She was already juggling a lot with Theodore, Kilian, Cian … and now Oscar. Mikel felt like a storm that might sweep through and leave only devastation in its wake, and Kalen felt like a dragon who might jealously hoard her away, tearing the limbs from anyone who dared come too close. It seemed like Kalen knew that about himself, too, and was just as wary of becoming involved with her as she was of becoming involved with him.

Curiously, there was no hint of that dragon in his interactions with Josette.

How much do you feel through the bond? she asked, pulling them both into her head. It was so quiet outside, most of the students asleep at this time. She could smell the pine trees lining the pathway, the scent muted compared to the drenching rain and vanilla of her mates. Their steps were deliberately short, keeping pace with her, the cold breeze forcing her hands to retreat into the sleeves of her sweater.

Mostly big emotions, Kalen answered. If we concentrate, we can sense every little feeling that flits through you but big emotions barge right through. They’re hard to miss.

We could tell how the silks made you feel, Mikel elaborated, sensing that she needed more to understand. But I felt nothing through the bond a minute ago when your scent changed, so it’s not like mind reading.

When my scent changed? she asked.

Sweet, Kalen answered. Wet.

She wasn’t sure if he was talking about her scent being wet or her being wet, but she admittedly had been thinking about his dick in her mouth while Mikel spanked her a few minutes ago. She awkwardly cleared her throat, deciding to drop the conversation as they walked on.

“How’s the toe?” Mikel asked, once they neared the dorm.

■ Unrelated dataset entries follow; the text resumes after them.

(* ===== verification/ClusterDrain.v ===== *)
(** * The recovery ends

    If only what is on the way between the ordering server and the replicas is delivered, in any
    order, then the deliveries come to an end, and at the end no client of the shard is suspected,
    unless a replica waits for a client it is to freeze or does not survive a patch. *)
From S2P Require Import Prelude Consts Util Api StorageLog Interleave LogInv StorageLogSpec Storage StorageSpec Order OrderSpec EpochSpec RecoverySpec ControlSpec Client ClientSpec System SystemSpec Cluster ClusterInv ClusterSpec ClusterLive ClusterSound.

#[local] Opaque NUM_ENTRIES_PER_BLOCK NUM_SHARDS.

(** ** Sums over maps *)

Definition msum {T} (f : T -> nat) (M : gmap Z T) : nat := sum_list_with (fun x => f x.2) (map_to_list M).

Lemma msum_delete {T} (f : T -> nat) M k a : M !! k = Some a -> msum f M = (f a + msum f (delete k M))%nat.
Proof. intros H. unfold msum. by rewrite <- (map_to_list_delete M k a H). Qed.

Lemma msum_insert {T} (f : T -> nat) M k a b : M !! k = Some a -> (msum f (<[k := b]> M) + f a = msum f M + f b)%nat.
Proof.
  intros H. rewrite (msum_delete f M k a H), (msum_delete f (<[k := b]> M) k b) by apply lookup_insert_eq.
  rewrite delete_insert_eq. lia.
Qed.

(** ** How far the recoveries have come *)

(** A client fails, its data is requested, it is finalized. *)
Definition stage (st : Order.client_state) : nat := if o_failed st then if o_requested st then 1 else 2 else 3.

Definition stages (o : order) : nat := msum stage (client_state_ o).

(** A step that sends something brings a client to its next stage. *)
Definition progresses (o o' : order) (out : Order.outputs) : Prop :=
  (stages o' < stages o)%nat \/ (stages o' = stages o /\ out = []).

Lemma progresses_refl o : progresses o o [].
Proof. by right. Qed.

Lemma stage_pos st : (0 < stage st)%nat.
Proof. unfold stage. destruct (o_failed st), (o_requested st); lia. Qed.

(** The state of a client changes but for its stage; it advances; it is removed. *)
Lemma progresses_kept o c st st' :
  client_state_ o !! c = Some st -> stage st' = stage st -> progresses o (with_clients (<[c := st']> (client_state_ o)) o) [].
Proof. intros Hc Hs. right. split; [|done]. unfold stages. cbn [client_state_ with_clients]. pose proof (msum_insert stage _ c st st' Hc). lia. Qed.

Lemma progresses_insert o c st st' o' out :
  client_state_ o !! c = Some st -> (stage st' < stage st)%nat -> client_state_ o' = <[c := st']> (client_state_ o) -> progresses o o' out.
Proof. intros Hc Hs Ho. left. unfold stages. rewrite Ho. pose proof (msum_insert stage _ c st st' Hc). lia. Qed.

Lemma progresses_delete o c st o' out :
  client_state_ o !! c = Some st -> client_state_ o' = delete c (client_state_ o) -> progresses o o' out.
Proof. intros Hc Ho. left. unfold stages. rewrite Ho, (msum_delete stage (client_state_ o) c st) by done. pose proof (stage_pos st). lia. Qed.

Lemma min_max_cuts_some r g cuts : exists mn mx, min_max_cuts (smap_insert r g cuts) = Ok (mn, mx).
Proof.
  assert (smap_insert r g cuts <> []) as Hne by (destruct cuts as [|[k a] cuts]; cbn; [done|]; by repeat case_decide || case_match).
  unfold min_max_cuts. destruct (smap_insert r g cuts) as [|x l] eqn:El; [done|]. cbn [head deref mbind result_bind].
  destruct (rev (x :: l)) as [|y rest] eqn:Er; [by apply (f_equal length) in Er; rewrite length_rev in Er|].
  cbn [head deref mbind result_bind]. destruct (_ && _); by eexists _, _.
Qed.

“Great!” she lied enthusiastically. In reality, she was popping painkillers between most of her classes and white-knuckling the pain and discomfort while she danced and practised.

Mikel let out a small growl beneath his breath. “Ice it tonight,” he demanded.

“Yes, Professor.”

His exhale was harsh, and he pulled open the door to the dorm, standing back to let her in first. “Good girl.”

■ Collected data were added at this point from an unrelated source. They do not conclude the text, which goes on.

(** The log that a server's state stands for. *)
Lemma server_log_unique s sl sl' : server_ok s sl -> server_ok s sl' -> sl = sl'.
Proof.
  intros H H'. assert (length sl = length sl') as Hl by (pose proof (so_num _ _ H); pose proof (so_num _ _ H'); lia).
  apply list_eq. intros i. destruct (sl !! i) as [[c g]|] eqn:Hi.
  - destruct (lookup_lt_is_Some_2 sl' i) as [[c' g'] Hi']; [rewrite <- Hl; by eapply lookup_lt_Some|]. rewrite Hi'.
    destruct (rep_some _ _ (so_rep _ _ H) _ _ _ Hi) as (_ & <- & <-). by destruct (rep_some _ _ (so_rep _ _ H') _ _ _ Hi') as (_ & <- & <-).
  - symmetry. apply lookup_ge_None. rewrite <- Hl. by apply lookup_ge_None.
Qed.

Lemma granted_app l1 l2 : granted (l1 ++ l2) = granted l1 + granted l2.
Proof. unfold granted. by rewrite fmap_app, zsum_app. Qed.

Lemma granted_none ms : Forall (fun m => ClientSpec.new_slots m = 0) ms -> granted ms = 0.
Proof. unfold granted. induction 1 as [|m ms Hm _ IH]; [done|]. rewrite zsum_fmap_cons. lia. Qed.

Teak began to subtly improve, and by the time fall break rolled around, she was managing to get through a session without crying.

Still, Isobel was grateful for the reprieve from their sessions and her usual classes. Since the break was only for a week, Kalen decided they would make the best of the time and spend every day in their brand-new training room, workshopping concepts for their first album. They all welcomed the change.

Their new training room was huge, with an attached bathroom and a small kitchenette, which was restocked with energy drinks, water, tea, and coffee every night. There was even an empty office tucked behind the practice room. Mikel filled it with first aid supplies and a massage table. With the increase in their training hours and intensity, there always seemed to be something wrong with at least one of them. Isobel spent more time in there than anyone, especially while she was recovering from her fracture. The Alphas all seemed to heal from their injuries within a matter of hours or days, but hers lasted for weeks.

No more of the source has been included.